EXERCISE AIM =
For the data below, restate word for word only the lines from the line containing "Hlr ks1 k ks2" through the line containing "rts = 2%nat ->", both ends included.

(Collected data)
•••••
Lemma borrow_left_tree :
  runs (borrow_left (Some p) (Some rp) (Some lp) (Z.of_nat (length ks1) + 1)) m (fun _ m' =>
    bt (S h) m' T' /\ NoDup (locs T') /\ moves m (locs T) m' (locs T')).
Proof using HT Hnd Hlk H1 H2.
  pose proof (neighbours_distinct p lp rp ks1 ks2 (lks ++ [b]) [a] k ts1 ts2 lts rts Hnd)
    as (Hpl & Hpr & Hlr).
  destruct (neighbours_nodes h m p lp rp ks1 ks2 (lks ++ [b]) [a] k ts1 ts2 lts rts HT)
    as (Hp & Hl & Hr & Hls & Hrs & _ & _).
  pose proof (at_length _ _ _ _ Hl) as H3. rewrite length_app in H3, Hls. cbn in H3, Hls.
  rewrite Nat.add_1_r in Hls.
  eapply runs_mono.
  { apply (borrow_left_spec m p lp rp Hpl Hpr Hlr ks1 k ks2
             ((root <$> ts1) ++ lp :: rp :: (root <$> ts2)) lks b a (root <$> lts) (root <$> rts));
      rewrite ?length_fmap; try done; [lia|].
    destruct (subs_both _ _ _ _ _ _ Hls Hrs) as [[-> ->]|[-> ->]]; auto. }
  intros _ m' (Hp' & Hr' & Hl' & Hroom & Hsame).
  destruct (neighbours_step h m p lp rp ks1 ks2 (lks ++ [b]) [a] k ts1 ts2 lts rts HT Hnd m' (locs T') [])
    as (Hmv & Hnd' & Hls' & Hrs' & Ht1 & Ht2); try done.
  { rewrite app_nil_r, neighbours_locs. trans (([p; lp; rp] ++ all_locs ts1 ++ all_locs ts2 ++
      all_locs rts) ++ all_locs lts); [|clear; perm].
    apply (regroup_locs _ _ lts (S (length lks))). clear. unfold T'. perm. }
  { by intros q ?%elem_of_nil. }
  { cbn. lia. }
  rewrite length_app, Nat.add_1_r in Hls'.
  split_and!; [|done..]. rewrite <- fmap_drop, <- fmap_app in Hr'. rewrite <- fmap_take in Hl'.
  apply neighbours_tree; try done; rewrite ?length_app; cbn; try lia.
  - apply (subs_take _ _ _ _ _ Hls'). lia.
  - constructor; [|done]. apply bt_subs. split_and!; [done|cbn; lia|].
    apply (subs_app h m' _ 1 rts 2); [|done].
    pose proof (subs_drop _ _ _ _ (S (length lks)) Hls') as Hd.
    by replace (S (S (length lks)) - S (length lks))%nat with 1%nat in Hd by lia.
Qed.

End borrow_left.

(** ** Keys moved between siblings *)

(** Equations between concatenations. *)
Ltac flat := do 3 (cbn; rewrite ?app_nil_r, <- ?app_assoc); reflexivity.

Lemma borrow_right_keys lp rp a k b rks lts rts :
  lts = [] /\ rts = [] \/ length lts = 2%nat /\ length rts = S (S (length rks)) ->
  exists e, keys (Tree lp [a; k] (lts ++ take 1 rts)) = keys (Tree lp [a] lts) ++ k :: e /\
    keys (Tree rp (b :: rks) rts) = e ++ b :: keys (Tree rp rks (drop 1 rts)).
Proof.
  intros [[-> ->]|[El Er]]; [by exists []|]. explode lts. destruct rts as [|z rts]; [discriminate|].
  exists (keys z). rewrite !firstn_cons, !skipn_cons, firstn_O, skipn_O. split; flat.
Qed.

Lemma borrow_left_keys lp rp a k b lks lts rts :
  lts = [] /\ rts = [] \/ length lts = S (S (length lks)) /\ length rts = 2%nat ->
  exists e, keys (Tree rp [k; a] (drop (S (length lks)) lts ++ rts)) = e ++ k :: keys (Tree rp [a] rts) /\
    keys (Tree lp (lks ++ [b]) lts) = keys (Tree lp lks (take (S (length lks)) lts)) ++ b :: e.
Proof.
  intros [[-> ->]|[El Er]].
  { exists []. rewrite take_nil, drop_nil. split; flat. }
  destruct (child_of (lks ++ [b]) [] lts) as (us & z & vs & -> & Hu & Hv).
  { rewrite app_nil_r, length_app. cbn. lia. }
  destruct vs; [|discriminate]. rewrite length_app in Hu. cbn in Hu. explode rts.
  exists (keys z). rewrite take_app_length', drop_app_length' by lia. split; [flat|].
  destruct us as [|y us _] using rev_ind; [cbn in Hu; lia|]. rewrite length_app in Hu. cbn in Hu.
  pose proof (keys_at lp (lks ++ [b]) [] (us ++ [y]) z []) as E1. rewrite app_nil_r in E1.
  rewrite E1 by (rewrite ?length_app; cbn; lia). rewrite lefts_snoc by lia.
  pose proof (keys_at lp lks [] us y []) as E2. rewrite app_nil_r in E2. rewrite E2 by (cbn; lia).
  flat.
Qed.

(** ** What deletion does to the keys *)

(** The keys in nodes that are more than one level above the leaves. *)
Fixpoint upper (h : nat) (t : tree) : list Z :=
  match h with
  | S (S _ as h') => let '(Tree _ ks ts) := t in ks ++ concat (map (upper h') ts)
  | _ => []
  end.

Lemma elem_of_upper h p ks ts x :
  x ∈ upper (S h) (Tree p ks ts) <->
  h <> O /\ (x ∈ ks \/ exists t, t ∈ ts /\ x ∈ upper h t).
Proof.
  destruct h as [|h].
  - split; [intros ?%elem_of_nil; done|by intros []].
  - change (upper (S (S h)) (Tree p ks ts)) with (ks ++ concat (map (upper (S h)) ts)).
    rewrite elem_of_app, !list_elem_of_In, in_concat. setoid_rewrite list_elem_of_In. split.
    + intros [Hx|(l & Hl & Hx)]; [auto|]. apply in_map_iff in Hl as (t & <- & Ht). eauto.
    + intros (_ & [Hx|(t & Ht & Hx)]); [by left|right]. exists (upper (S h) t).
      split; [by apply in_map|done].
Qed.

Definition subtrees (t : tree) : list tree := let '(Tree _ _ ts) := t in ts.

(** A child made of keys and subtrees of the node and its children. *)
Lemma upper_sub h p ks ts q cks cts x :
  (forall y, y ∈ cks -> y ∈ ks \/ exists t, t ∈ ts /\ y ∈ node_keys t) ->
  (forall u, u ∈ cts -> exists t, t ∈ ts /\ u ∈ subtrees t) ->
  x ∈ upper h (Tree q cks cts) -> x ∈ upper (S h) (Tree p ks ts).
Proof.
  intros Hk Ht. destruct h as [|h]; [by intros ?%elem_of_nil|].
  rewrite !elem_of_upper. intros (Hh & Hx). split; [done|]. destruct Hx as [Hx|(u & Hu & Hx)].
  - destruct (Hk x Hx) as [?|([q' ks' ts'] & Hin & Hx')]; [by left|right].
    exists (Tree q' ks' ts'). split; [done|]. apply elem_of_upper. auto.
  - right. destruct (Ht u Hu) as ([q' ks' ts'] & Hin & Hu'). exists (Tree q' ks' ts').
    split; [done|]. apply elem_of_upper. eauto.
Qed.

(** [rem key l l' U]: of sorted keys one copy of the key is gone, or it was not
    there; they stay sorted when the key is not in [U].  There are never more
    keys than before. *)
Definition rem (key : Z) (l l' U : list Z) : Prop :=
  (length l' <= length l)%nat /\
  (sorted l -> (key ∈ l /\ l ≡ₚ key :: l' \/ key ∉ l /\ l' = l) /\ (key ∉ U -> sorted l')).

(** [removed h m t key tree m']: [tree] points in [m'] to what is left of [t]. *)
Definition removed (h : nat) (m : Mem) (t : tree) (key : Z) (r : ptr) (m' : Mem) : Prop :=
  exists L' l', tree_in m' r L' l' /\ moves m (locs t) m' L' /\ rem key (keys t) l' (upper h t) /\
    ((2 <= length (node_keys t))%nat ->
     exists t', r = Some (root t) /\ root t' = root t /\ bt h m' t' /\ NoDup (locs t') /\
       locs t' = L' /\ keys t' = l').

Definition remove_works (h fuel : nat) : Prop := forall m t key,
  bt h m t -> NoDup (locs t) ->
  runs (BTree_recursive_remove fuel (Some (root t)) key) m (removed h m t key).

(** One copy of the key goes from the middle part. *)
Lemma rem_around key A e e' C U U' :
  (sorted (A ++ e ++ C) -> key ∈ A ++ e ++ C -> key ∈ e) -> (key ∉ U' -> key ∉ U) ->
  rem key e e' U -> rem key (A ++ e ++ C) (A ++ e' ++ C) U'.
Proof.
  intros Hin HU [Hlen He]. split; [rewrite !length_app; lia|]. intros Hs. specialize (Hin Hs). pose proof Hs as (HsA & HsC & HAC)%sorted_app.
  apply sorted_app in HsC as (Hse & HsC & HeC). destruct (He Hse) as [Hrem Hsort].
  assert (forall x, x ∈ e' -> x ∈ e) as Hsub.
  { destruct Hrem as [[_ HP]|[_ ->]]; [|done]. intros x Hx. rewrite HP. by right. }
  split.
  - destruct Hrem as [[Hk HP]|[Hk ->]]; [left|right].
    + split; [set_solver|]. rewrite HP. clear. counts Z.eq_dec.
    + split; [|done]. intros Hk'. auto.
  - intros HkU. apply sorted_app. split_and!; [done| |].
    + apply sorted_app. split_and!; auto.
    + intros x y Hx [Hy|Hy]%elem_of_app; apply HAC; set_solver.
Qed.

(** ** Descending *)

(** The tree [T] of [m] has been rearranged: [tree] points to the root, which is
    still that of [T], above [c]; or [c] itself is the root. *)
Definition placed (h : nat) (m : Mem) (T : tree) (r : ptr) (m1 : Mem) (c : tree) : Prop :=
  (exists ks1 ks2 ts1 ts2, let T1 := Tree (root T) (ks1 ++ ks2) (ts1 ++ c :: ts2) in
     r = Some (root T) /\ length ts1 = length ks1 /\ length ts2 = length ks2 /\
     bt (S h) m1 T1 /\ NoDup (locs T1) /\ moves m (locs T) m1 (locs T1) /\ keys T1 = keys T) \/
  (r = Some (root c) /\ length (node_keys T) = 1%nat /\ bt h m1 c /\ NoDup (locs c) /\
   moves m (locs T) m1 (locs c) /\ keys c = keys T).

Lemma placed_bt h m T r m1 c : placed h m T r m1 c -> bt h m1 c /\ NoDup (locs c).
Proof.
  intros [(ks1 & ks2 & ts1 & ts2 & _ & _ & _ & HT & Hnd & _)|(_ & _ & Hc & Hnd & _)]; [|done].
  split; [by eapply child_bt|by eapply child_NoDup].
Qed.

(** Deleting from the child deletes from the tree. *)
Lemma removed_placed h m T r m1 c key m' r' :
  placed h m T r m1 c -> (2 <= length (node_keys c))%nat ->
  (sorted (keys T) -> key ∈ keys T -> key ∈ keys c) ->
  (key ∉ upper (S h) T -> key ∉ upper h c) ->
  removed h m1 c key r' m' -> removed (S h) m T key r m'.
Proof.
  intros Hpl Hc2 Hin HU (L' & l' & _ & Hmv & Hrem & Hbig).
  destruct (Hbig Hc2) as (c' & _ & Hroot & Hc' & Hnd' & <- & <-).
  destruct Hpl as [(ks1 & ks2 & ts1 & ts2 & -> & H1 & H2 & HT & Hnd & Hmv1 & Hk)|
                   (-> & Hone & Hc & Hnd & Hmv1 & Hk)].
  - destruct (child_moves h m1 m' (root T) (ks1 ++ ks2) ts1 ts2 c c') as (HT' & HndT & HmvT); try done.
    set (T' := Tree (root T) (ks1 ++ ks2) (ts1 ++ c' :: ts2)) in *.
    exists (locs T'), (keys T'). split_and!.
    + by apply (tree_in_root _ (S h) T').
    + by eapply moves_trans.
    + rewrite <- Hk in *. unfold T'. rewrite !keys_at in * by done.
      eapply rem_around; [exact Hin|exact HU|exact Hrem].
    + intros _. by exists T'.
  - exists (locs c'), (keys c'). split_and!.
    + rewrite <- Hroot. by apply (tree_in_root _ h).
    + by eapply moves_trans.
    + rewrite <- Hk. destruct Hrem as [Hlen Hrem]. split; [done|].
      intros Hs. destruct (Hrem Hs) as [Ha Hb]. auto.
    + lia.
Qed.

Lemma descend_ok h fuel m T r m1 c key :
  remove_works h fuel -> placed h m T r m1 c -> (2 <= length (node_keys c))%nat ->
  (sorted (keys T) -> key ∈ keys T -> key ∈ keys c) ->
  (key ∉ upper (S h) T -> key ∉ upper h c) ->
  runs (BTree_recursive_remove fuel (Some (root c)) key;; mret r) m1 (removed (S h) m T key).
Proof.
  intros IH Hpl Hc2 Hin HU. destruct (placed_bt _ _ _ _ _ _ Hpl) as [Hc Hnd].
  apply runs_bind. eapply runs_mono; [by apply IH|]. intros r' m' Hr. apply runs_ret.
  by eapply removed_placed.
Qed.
•••••
THE ANSWER =
  { apply (borrow_left_spec m p lp rp Hpl Hpr Hlr ks1 k ks2
             ((root <$> ts1) ++ lp :: rp :: (root <$> ts2)) lks b a (root <$> lts) (root <$> rts));
      rewrite ?length_fmap; try done; [lia|].
    destruct (subs_both _ _ _ _ _ _ Hls Hrs) as [[-> ->]|[-> ->]]; auto. }
  intros _ m' (Hp' & Hr' & Hl' & Hroom & Hsame).
  destruct (neighbours_step h m p lp rp ks1 ks2 (lks ++ [b]) [a] k ts1 ts2 lts rts HT Hnd m' (locs T') [])
    as (Hmv & Hnd' & Hls' & Hrs' & Ht1 & Ht2); try done.
  { rewrite app_nil_r, neighbours_locs. trans (([p; lp; rp] ++ all_locs ts1 ++ all_locs ts2 ++
      all_locs rts) ++ all_locs lts); [|clear; perm].
    apply (regroup_locs _ _ lts (S (length lks))). clear. unfold T'. perm. }
  { by intros q ?%elem_of_nil. }
  { cbn. lia. }
  rewrite length_app, Nat.add_1_r in Hls'.
  split_and!; [|done..]. rewrite <- fmap_drop, <- fmap_app in Hr'. rewrite <- fmap_take in Hl'.
  apply neighbours_tree; try done; rewrite ?length_app; cbn; try lia.
  - apply (subs_take _ _ _ _ _ Hls'). lia.
  - constructor; [|done]. apply bt_subs. split_and!; [done|cbn; lia|].
    apply (subs_app h m' _ 1 rts 2); [|done].
    pose proof (subs_drop _ _ _ _ (S (length lks)) Hls') as Hd.
    by replace (S (S (length lks)) - S (length lks))%nat with 1%nat in Hd by lia.
Qed.

End borrow_left.

(** ** Keys moved between siblings *)

(** Equations between concatenations. *)
Ltac flat := do 3 (cbn; rewrite ?app_nil_r, <- ?app_assoc); reflexivity.

Lemma borrow_right_keys lp rp a k b rks lts rts :
  lts = [] /\ rts = [] \/ length lts = 2%nat /\ length rts = S (S (length rks)) ->
  exists e, keys (Tree lp [a; k] (lts ++ take 1 rts)) = keys (Tree lp [a] lts) ++ k :: e /\
    keys (Tree rp (b :: rks) rts) = e ++ b :: keys (Tree rp rks (drop 1 rts)).
Proof.
  intros [[-> ->]|[El Er]]; [by exists []|]. explode lts. destruct rts as [|z rts]; [discriminate|].
  exists (keys z). rewrite !firstn_cons, !skipn_cons, firstn_O, skipn_O. split; flat.
Qed.

Lemma borrow_left_keys lp rp a k b lks lts rts :
  lts = [] /\ rts = [] \/ length lts = S (S (length lks)) /\ length rts = 2%nat ->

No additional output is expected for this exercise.